● **Problem to work on**: The expected output is the first line of the data below and every line after it, up to and including the line containing "named is a sentinel. *)", each reproduced exactly.

*** Extracted entries ***

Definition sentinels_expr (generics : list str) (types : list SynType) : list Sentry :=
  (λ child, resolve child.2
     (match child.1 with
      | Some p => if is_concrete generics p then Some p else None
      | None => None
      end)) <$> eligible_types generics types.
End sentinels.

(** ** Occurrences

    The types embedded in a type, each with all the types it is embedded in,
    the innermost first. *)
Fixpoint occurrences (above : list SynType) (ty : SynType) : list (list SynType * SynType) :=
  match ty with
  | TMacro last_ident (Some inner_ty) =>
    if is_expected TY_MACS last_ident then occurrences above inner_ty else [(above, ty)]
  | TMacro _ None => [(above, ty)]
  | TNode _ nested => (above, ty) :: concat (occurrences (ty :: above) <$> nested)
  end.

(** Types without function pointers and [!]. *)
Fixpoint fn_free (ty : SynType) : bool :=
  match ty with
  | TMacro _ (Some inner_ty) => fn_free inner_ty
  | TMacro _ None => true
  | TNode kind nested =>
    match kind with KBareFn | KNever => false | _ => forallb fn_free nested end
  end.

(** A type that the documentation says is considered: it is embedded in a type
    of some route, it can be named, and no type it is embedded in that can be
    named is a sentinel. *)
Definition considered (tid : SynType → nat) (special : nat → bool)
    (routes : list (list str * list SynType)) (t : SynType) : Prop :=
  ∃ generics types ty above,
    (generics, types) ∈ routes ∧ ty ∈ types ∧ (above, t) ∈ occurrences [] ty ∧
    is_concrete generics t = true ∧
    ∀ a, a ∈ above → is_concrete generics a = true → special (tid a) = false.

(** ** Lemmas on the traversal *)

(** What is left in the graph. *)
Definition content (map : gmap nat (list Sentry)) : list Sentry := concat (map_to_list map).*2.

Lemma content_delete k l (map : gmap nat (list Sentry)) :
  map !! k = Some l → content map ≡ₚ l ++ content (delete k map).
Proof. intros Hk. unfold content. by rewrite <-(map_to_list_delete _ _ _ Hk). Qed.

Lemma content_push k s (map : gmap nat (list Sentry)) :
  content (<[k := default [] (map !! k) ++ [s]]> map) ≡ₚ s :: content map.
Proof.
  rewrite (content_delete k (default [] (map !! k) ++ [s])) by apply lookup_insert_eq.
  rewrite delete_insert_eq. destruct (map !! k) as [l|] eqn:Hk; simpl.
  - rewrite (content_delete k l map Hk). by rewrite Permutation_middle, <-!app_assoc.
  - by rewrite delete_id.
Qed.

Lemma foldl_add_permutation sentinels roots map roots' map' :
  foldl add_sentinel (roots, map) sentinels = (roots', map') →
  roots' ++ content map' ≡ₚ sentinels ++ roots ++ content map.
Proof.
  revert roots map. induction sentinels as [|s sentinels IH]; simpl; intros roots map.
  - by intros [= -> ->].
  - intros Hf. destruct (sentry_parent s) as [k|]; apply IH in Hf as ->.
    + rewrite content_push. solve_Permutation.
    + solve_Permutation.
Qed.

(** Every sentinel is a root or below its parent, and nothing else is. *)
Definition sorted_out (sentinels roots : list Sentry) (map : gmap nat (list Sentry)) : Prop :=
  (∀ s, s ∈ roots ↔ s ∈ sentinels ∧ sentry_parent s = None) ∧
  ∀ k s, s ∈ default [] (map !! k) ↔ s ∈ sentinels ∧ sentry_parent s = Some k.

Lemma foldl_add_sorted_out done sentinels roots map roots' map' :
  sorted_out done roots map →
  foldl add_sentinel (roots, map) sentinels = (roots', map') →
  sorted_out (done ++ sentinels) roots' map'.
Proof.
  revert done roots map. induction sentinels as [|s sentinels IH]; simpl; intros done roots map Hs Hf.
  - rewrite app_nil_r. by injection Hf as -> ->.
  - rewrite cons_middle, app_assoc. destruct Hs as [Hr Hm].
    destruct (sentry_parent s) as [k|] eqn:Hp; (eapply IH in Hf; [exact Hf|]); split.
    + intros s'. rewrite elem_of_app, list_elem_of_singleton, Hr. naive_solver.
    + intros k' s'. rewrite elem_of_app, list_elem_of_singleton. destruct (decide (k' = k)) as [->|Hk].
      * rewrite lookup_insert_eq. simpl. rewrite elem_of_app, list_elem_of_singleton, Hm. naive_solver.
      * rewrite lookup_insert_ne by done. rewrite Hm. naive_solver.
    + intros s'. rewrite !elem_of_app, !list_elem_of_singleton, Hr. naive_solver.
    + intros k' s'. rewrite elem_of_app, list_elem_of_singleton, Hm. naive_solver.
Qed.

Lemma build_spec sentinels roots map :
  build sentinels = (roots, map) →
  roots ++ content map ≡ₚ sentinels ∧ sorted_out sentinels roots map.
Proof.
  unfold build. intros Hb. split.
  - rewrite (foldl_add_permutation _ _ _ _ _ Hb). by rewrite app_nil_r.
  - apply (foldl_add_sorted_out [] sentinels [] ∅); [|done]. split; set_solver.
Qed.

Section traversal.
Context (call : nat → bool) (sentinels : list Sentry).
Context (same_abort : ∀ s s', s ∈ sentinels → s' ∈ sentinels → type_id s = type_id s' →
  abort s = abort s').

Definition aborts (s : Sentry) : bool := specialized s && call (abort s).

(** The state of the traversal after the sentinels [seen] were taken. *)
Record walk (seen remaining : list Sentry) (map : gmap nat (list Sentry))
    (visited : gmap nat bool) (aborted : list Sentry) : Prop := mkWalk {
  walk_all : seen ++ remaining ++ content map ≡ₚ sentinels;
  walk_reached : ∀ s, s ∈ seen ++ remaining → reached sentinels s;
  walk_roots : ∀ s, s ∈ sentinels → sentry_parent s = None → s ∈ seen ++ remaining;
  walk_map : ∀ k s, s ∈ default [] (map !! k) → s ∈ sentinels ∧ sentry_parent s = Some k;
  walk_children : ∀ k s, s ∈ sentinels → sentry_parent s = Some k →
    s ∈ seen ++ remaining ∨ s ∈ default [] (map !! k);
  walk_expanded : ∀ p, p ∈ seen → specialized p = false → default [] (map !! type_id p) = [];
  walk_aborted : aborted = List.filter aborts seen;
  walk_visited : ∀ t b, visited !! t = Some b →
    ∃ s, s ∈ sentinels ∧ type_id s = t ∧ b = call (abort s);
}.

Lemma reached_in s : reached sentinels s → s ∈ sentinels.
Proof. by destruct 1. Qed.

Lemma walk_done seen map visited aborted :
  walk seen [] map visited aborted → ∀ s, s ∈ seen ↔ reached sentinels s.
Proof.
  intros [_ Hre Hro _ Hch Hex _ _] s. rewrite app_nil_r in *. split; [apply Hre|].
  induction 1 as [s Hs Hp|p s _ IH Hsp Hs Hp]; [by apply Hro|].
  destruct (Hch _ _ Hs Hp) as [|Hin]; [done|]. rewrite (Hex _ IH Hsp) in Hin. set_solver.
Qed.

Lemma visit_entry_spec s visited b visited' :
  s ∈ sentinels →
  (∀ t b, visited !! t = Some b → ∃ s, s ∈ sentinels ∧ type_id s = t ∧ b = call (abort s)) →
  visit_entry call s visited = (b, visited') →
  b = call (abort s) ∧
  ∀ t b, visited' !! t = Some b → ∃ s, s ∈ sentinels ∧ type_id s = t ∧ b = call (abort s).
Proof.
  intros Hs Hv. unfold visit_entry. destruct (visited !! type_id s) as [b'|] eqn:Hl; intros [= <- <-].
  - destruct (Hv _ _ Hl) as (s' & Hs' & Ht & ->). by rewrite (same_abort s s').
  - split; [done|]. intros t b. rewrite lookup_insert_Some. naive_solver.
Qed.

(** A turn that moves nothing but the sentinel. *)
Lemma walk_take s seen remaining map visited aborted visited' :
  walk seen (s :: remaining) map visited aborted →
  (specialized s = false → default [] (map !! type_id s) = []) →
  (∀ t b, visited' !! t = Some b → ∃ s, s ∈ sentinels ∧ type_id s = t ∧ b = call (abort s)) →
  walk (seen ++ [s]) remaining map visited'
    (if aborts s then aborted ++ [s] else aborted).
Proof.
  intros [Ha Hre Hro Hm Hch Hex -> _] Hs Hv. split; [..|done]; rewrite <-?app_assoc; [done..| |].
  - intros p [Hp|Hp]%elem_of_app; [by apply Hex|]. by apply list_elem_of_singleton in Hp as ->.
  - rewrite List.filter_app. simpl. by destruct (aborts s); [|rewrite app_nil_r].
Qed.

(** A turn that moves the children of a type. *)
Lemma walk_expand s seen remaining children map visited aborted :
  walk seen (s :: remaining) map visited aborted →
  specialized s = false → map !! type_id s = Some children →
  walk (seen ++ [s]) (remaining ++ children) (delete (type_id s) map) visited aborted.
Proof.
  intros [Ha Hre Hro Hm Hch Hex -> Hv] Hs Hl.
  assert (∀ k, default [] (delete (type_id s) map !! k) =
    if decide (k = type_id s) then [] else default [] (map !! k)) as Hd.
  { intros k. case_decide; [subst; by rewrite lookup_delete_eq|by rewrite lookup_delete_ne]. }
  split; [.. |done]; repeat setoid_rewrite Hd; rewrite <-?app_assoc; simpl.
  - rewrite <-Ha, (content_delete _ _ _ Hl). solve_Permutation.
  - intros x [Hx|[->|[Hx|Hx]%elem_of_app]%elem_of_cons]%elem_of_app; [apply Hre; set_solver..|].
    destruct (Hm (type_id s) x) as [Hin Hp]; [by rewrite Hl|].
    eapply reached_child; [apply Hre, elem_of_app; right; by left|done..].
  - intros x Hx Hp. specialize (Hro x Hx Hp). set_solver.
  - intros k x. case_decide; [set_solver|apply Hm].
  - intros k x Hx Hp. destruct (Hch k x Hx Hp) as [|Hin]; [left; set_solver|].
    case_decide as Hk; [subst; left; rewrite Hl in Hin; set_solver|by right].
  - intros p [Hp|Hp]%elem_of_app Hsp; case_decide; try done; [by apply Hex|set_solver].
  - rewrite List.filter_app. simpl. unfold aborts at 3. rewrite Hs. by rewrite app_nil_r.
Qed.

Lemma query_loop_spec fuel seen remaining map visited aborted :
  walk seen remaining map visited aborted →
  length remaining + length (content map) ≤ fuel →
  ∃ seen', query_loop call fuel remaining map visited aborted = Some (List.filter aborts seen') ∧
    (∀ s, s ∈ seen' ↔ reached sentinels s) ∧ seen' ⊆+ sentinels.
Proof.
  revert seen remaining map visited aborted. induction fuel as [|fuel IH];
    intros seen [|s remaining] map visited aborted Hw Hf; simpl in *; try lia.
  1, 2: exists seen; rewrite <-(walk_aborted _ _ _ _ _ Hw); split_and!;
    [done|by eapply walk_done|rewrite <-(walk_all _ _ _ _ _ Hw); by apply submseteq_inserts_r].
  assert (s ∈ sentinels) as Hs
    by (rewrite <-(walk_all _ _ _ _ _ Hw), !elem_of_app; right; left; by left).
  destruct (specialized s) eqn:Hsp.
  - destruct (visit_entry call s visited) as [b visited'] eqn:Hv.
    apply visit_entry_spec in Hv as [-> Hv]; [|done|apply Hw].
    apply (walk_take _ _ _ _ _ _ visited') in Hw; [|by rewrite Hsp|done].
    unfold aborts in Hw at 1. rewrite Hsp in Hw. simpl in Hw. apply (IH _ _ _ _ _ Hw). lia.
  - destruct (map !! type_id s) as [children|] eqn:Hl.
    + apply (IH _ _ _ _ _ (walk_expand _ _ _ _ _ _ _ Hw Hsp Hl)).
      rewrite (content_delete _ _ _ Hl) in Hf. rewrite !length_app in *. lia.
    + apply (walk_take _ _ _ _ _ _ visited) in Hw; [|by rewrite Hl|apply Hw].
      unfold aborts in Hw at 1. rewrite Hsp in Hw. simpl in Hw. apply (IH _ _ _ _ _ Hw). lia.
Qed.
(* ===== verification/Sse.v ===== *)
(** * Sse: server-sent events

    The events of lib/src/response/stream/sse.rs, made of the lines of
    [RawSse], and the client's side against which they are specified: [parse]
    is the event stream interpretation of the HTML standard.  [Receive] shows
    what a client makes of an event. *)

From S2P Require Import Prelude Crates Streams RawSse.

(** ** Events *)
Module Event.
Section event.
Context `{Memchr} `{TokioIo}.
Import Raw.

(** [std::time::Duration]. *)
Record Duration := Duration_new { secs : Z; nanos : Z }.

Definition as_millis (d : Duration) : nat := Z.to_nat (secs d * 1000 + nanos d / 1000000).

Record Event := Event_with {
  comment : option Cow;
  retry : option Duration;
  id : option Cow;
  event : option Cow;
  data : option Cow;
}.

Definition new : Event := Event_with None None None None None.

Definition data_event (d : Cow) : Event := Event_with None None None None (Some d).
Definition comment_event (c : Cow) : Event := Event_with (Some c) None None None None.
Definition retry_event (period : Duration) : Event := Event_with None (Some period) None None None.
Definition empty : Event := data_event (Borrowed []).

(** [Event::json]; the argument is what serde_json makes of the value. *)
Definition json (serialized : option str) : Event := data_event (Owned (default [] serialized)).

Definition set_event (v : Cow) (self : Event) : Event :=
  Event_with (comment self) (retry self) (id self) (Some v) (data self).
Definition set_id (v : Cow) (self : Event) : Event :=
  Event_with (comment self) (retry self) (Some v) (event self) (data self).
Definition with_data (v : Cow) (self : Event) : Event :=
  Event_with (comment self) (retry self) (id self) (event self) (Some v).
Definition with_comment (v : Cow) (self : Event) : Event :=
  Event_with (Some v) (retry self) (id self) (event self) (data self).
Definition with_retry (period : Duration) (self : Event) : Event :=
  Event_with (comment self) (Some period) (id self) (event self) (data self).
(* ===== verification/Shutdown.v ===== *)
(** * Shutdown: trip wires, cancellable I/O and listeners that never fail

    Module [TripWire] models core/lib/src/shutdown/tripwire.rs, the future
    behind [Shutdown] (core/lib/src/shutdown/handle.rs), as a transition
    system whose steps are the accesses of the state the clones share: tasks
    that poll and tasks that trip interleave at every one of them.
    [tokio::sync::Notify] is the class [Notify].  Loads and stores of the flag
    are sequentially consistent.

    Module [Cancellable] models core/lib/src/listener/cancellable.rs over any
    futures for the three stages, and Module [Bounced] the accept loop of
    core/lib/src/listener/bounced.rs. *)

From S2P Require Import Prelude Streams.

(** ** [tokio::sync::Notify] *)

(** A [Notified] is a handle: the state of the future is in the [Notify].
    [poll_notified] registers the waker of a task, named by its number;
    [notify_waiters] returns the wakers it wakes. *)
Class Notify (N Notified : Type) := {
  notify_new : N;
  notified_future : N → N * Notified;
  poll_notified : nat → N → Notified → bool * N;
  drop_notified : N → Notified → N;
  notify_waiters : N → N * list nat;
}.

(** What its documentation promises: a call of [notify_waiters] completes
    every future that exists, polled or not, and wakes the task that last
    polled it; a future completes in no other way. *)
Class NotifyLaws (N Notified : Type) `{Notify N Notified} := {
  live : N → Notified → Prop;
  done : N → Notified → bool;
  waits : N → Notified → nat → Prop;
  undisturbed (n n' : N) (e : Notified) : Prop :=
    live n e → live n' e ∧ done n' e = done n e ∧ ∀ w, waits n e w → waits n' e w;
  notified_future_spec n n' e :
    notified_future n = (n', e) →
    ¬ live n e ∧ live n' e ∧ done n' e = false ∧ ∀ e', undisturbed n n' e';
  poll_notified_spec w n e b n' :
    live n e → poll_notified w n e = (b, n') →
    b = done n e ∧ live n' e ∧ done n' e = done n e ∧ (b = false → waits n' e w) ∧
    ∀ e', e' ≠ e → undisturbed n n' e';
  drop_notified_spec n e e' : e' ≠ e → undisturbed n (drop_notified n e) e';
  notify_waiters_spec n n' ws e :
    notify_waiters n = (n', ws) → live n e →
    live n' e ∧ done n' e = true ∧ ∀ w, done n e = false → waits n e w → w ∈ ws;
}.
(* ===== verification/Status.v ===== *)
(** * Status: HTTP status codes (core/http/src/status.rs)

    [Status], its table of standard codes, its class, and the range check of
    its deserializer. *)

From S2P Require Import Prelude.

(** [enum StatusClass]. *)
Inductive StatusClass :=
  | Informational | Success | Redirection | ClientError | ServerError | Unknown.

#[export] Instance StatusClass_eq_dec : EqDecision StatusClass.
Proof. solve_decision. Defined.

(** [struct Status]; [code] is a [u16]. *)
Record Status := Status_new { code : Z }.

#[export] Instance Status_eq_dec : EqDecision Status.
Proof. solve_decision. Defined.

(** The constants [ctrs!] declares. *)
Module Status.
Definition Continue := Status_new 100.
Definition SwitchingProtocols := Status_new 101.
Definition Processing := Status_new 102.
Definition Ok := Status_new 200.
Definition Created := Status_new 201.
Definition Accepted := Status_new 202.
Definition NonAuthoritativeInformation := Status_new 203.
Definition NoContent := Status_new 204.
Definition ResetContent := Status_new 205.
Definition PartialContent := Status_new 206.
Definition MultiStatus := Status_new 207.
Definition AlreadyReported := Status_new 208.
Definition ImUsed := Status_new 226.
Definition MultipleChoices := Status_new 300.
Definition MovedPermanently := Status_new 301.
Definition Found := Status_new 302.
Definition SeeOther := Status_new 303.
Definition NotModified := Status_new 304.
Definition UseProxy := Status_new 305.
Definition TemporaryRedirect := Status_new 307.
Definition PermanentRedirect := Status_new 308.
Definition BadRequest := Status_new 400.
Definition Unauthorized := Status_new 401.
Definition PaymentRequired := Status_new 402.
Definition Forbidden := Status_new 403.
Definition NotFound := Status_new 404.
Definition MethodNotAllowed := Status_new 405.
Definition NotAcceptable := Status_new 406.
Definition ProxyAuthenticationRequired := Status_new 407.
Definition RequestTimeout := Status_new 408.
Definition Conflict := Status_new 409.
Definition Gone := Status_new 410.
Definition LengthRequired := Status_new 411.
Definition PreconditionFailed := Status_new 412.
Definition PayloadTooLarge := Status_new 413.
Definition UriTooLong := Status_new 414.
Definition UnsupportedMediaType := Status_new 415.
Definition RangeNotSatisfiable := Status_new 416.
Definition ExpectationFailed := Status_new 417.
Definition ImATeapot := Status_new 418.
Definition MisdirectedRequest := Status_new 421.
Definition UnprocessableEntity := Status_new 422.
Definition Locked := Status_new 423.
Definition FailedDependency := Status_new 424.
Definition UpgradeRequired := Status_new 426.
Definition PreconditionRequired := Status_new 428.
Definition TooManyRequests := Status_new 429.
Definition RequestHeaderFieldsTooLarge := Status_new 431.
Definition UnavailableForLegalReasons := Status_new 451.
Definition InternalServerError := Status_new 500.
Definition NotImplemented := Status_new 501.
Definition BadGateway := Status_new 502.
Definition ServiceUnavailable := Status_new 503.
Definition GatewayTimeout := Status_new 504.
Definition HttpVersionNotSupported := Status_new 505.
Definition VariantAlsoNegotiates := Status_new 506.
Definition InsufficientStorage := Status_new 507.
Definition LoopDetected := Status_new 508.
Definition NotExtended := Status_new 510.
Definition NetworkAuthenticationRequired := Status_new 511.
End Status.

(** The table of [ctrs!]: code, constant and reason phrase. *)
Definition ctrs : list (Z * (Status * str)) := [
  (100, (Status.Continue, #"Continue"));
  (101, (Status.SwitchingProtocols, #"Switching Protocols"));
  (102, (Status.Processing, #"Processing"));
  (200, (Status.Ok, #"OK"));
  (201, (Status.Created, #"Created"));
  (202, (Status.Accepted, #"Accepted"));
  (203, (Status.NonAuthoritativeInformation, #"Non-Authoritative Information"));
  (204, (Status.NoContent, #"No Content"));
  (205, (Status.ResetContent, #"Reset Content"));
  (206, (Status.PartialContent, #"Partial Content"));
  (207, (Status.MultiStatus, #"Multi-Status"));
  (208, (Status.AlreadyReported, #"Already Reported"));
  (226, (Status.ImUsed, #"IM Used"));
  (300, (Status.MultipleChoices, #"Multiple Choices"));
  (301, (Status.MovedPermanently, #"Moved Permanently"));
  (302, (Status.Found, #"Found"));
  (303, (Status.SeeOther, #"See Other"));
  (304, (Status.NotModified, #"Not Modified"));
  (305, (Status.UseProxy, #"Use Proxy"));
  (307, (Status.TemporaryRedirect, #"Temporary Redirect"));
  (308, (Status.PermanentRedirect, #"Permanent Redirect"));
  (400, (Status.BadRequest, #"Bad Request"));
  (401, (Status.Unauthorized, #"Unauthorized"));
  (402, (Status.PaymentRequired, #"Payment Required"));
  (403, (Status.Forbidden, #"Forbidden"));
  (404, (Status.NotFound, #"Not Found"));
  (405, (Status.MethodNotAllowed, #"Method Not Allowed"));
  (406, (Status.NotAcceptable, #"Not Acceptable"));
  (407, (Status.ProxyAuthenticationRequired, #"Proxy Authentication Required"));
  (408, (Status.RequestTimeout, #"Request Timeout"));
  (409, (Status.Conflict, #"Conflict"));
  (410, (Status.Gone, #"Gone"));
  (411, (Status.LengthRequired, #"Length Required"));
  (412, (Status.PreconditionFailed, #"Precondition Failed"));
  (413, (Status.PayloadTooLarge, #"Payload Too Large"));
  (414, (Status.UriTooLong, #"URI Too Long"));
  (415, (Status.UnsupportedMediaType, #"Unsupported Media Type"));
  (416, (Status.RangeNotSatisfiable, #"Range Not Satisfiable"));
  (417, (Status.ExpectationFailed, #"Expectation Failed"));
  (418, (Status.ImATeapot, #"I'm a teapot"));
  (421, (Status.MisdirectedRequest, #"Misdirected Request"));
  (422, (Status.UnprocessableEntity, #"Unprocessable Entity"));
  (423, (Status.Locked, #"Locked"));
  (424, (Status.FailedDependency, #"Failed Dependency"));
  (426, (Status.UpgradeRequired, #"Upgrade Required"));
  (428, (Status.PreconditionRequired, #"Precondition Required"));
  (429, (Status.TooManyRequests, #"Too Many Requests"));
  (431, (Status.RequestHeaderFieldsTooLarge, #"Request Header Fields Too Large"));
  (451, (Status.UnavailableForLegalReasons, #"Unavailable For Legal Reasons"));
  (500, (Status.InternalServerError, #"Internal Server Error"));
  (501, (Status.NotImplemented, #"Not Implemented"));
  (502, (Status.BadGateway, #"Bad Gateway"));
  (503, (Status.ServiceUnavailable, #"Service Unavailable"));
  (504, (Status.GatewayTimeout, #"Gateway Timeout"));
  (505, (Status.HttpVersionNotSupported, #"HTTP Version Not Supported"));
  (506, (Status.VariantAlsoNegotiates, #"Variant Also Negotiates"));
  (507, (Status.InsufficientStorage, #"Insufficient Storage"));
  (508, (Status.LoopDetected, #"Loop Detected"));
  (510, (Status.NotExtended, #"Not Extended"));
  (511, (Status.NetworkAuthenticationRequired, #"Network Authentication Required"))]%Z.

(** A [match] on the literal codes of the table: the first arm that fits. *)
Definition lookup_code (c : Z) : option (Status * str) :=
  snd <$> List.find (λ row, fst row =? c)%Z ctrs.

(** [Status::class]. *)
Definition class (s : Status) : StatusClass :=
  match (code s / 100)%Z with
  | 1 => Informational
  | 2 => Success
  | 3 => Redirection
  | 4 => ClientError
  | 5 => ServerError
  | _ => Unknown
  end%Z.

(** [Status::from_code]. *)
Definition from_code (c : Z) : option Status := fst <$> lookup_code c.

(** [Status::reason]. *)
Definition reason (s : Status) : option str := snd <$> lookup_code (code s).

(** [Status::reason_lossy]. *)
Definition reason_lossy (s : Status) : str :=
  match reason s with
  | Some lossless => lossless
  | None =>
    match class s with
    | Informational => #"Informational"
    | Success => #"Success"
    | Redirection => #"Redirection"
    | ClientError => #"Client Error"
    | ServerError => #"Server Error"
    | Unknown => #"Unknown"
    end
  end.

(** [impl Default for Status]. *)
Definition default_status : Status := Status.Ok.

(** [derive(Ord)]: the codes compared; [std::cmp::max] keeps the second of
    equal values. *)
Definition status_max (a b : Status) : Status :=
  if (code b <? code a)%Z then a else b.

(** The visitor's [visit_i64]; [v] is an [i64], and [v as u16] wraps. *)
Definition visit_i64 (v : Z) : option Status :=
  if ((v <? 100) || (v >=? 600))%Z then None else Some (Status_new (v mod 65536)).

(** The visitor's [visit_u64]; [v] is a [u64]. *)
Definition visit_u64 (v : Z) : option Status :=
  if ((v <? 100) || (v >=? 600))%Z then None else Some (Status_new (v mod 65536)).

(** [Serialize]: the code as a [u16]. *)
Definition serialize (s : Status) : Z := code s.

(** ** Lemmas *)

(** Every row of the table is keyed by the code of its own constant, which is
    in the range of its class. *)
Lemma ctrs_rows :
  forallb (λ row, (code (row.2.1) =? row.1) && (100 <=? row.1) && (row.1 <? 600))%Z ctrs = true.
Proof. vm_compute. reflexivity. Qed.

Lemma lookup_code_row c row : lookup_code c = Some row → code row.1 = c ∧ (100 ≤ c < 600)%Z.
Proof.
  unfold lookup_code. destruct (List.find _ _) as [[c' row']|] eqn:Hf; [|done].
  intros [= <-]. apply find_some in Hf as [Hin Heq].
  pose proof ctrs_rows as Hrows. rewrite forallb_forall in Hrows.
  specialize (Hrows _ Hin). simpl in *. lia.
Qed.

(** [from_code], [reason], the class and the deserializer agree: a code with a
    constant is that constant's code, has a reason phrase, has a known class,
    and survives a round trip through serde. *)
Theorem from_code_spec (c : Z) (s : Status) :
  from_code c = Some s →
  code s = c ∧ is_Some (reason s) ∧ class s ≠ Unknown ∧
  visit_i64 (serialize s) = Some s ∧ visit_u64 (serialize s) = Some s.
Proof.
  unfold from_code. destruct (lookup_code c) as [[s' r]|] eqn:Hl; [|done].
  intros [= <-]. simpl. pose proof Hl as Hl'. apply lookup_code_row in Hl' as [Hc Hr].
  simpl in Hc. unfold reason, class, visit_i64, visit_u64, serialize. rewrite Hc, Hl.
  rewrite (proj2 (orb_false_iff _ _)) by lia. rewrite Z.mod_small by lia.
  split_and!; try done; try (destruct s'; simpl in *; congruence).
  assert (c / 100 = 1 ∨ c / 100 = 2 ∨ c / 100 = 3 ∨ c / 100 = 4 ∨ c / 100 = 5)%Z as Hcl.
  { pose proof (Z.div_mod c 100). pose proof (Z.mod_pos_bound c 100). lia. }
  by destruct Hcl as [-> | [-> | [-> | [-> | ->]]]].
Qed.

*** End of Extracted entries ***

● **Answer to this task**:
Definition sentinels_expr (generics : list str) (types : list SynType) : list Sentry :=
  (λ child, resolve child.2
     (match child.1 with
      | Some p => if is_concrete generics p then Some p else None
      | None => None
      end)) <$> eligible_types generics types.
End sentinels.

(** ** Occurrences

    The types embedded in a type, each with all the types it is embedded in,
    the innermost first. *)
Fixpoint occurrences (above : list SynType) (ty : SynType) : list (list SynType * SynType) :=
  match ty with
  | TMacro last_ident (Some inner_ty) =>
    if is_expected TY_MACS last_ident then occurrences above inner_ty else [(above, ty)]
  | TMacro _ None => [(above, ty)]
  | TNode _ nested => (above, ty) :: concat (occurrences (ty :: above) <$> nested)
  end.

(** Types without function pointers and [!]. *)
Fixpoint fn_free (ty : SynType) : bool :=
  match ty with
  | TMacro _ (Some inner_ty) => fn_free inner_ty
  | TMacro _ None => true
  | TNode kind nested =>
    match kind with KBareFn | KNever => false | _ => forallb fn_free nested end
  end.

(** A type that the documentation says is considered: it is embedded in a type
    of some route, it can be named, and no type it is embedded in that can be
    named is a sentinel. *)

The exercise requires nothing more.